_STUDY MATERIAL_:
(** The integer part of a float that is not negative. *)
Lemma int_part_bounds m e :
  let f := match e with
           | Zneg k => Zpos m / 2 ^ Zpos k
           | _ => Zpos m * 2 ^ e
           end in
  0 <= f /\ (IZR f <= F2R (Zpos m) e < IZR f + 1)%R.
Proof.
  destruct e as [|k|k]; cbv zeta.
  - rewrite Z.pow_0_r, Z.mul_1_r, F2R_IZR. split; [lia|lra].
  - assert (P : 0 < 2 ^ Zpos k) by (apply Z.pow_pos_nonneg; lia).
    replace (F2R (Zpos m) (Zpos k)) with (IZR (Zpos m * 2 ^ Zpos k)).
    + split; [lia|lra].
    + rewrite <- F2R_IZR. replace (Zpos k) with (0 + Zpos k) at 2 by lia.
      now rewrite F2R_shift by lia.
  - assert (P : 0 < 2 ^ Zpos k) by (apply Z.pow_pos_nonneg; lia).
    change (Zneg k) with (- Zpos k). rewrite F2R_div by lia.
    pose proof (Z.div_mod (Zpos m) (2 ^ Zpos k) ltac:(lia)) as E.
    pose proof (Z.mod_pos_bound (Zpos m) (2 ^ Zpos k) P) as B.
    set (f := Zpos m / 2 ^ Zpos k) in *. set (r := Zpos m mod 2 ^ Zpos k) in *.
    assert (Hf : 0 <= f) by (apply Z.div_pos; lia).
    split; [assumption|].
    assert (PR : (0 < IZR (2 ^ Zpos k))%R) by (apply IZR_lt; assumption).
    assert (ER : (IZR (Zpos m) = IZR (2 ^ Zpos k) * IZR f + IZR r)%R)
      by (rewrite <- mult_IZR, <- plus_IZR; now f_equal).
    assert (R0 : (0 <= IZR r)%R) by (apply IZR_le; lia).
    assert (R1 : (IZR r < IZR (2 ^ Zpos k))%R) by (apply IZR_lt; lia).
    rewrite ER. split.
    + apply Rmult_le_reg_r with (IZR (2 ^ Zpos k)); [assumption|].
      unfold Rdiv. rewrite Rmult_assoc, Rinv_l by lra. lra.
    + apply Rmult_lt_reg_r with (IZR (2 ^ Zpos k)); [assumption|].
      unfold Rdiv. rewrite Rmult_assoc, Rinv_l by lra. nra.
Qed.

Lemma int_of_pack x m e :
  Prim2SF x = pack false m e -> 0 <= m -> (0 < m -> e <= 971) ->
  exists f,
    Display.int_of_float x = Display.Returns f
    /\ 0 <= f /\ (IZR f <= F2R m e < IZR f + 1)%R.
Proof.
  intros E Hm He. unfold Display.int_of_float. rewrite E.
  destruct m as [|p|p]; [| |lia]; cbn [pack].
  - exists 0. rewrite F2R_0. split; [reflexivity|]. split; [lia|lra].
  - destruct (Z.leb_spec e (emax - prec)) as [_|Hgt];
      [|unfold emax, prec in Hgt; specialize (He ltac:(lia)); lia].
    eexists. split; [reflexivity|]. cbn [cond_Zopp]. apply int_part_bounds.
Qed.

_TO DO_: Repeat each record verbatim.

_YOUR RESPONSE_:
(** The integer part of a float that is not negative. *)
Lemma int_part_bounds m e :
  let f := match e with
           | Zneg k => Zpos m / 2 ^ Zpos k
           | _ => Zpos m * 2 ^ e
           end in
  0 <= f /\ (IZR f <= F2R (Zpos m) e < IZR f + 1)%R.
Proof.
  destruct e as [|k|k]; cbv zeta.
  - rewrite Z.pow_0_r, Z.mul_1_r, F2R_IZR. split; [lia|lra].
  - assert (P : 0 < 2 ^ Zpos k) by (apply Z.pow_pos_nonneg; lia).
    replace (F2R (Zpos m) (Zpos k)) with (IZR (Zpos m * 2 ^ Zpos k)).
    + split; [lia|lra].
    + rewrite <- F2R_IZR. replace (Zpos k) with (0 + Zpos k) at 2 by lia.
      now rewrite F2R_shift by lia.
  - assert (P : 0 < 2 ^ Zpos k) by (apply Z.pow_pos_nonneg; lia).
    change (Zneg k) with (- Zpos k). rewrite F2R_div by lia.
    pose proof (Z.div_mod (Zpos m) (2 ^ Zpos k) ltac:(lia)) as E.
    pose proof (Z.mod_pos_bound (Zpos m) (2 ^ Zpos k) P) as B.
    set (f := Zpos m / 2 ^ Zpos k) in *. set (r := Zpos m mod 2 ^ Zpos k) in *.
    assert (Hf : 0 <= f) by (apply Z.div_pos; lia).
    split; [assumption|].
    assert (PR : (0 < IZR (2 ^ Zpos k))%R) by (apply IZR_lt; assumption).
    assert (ER : (IZR (Zpos m) = IZR (2 ^ Zpos k) * IZR f + IZR r)%R)
      by (rewrite <- mult_IZR, <- plus_IZR; now f_equal).
    assert (R0 : (0 <= IZR r)%R) by (apply IZR_le; lia).
    assert (R1 : (IZR r < IZR (2 ^ Zpos k))%R) by (apply IZR_lt; lia).
    rewrite ER. split.
    + apply Rmult_le_reg_r with (IZR (2 ^ Zpos k)); [assumption|].
      unfold Rdiv. rewrite Rmult_assoc, Rinv_l by lra. lra.
    + apply Rmult_lt_reg_r with (IZR (2 ^ Zpos k)); [assumption|].
      unfold Rdiv. rewrite Rmult_assoc, Rinv_l by lra. nra.
Qed.

Lemma int_of_pack x m e :
  Prim2SF x = pack false m e -> 0 <= m -> (0 < m -> e <= 971) ->
  exists f,
    Display.int_of_float x = Display.Returns f
    /\ 0 <= f /\ (IZR f <= F2R m e < IZR f + 1)%R.
Proof.
  intros E Hm He. unfold Display.int_of_float. rewrite E.
  destruct m as [|p|p]; [| |lia]; cbn [pack].
  - exists 0. rewrite F2R_0. split; [reflexivity|]. split; [lia|lra].
  - destruct (Z.leb_spec e (emax - prec)) as [_|Hgt];
      [|unfold emax, prec in Hgt; specialize (He ltac:(lia)); lia].
    eexists. split; [reflexivity|]. cbn [cond_Zopp]. apply int_part_bounds.
Qed.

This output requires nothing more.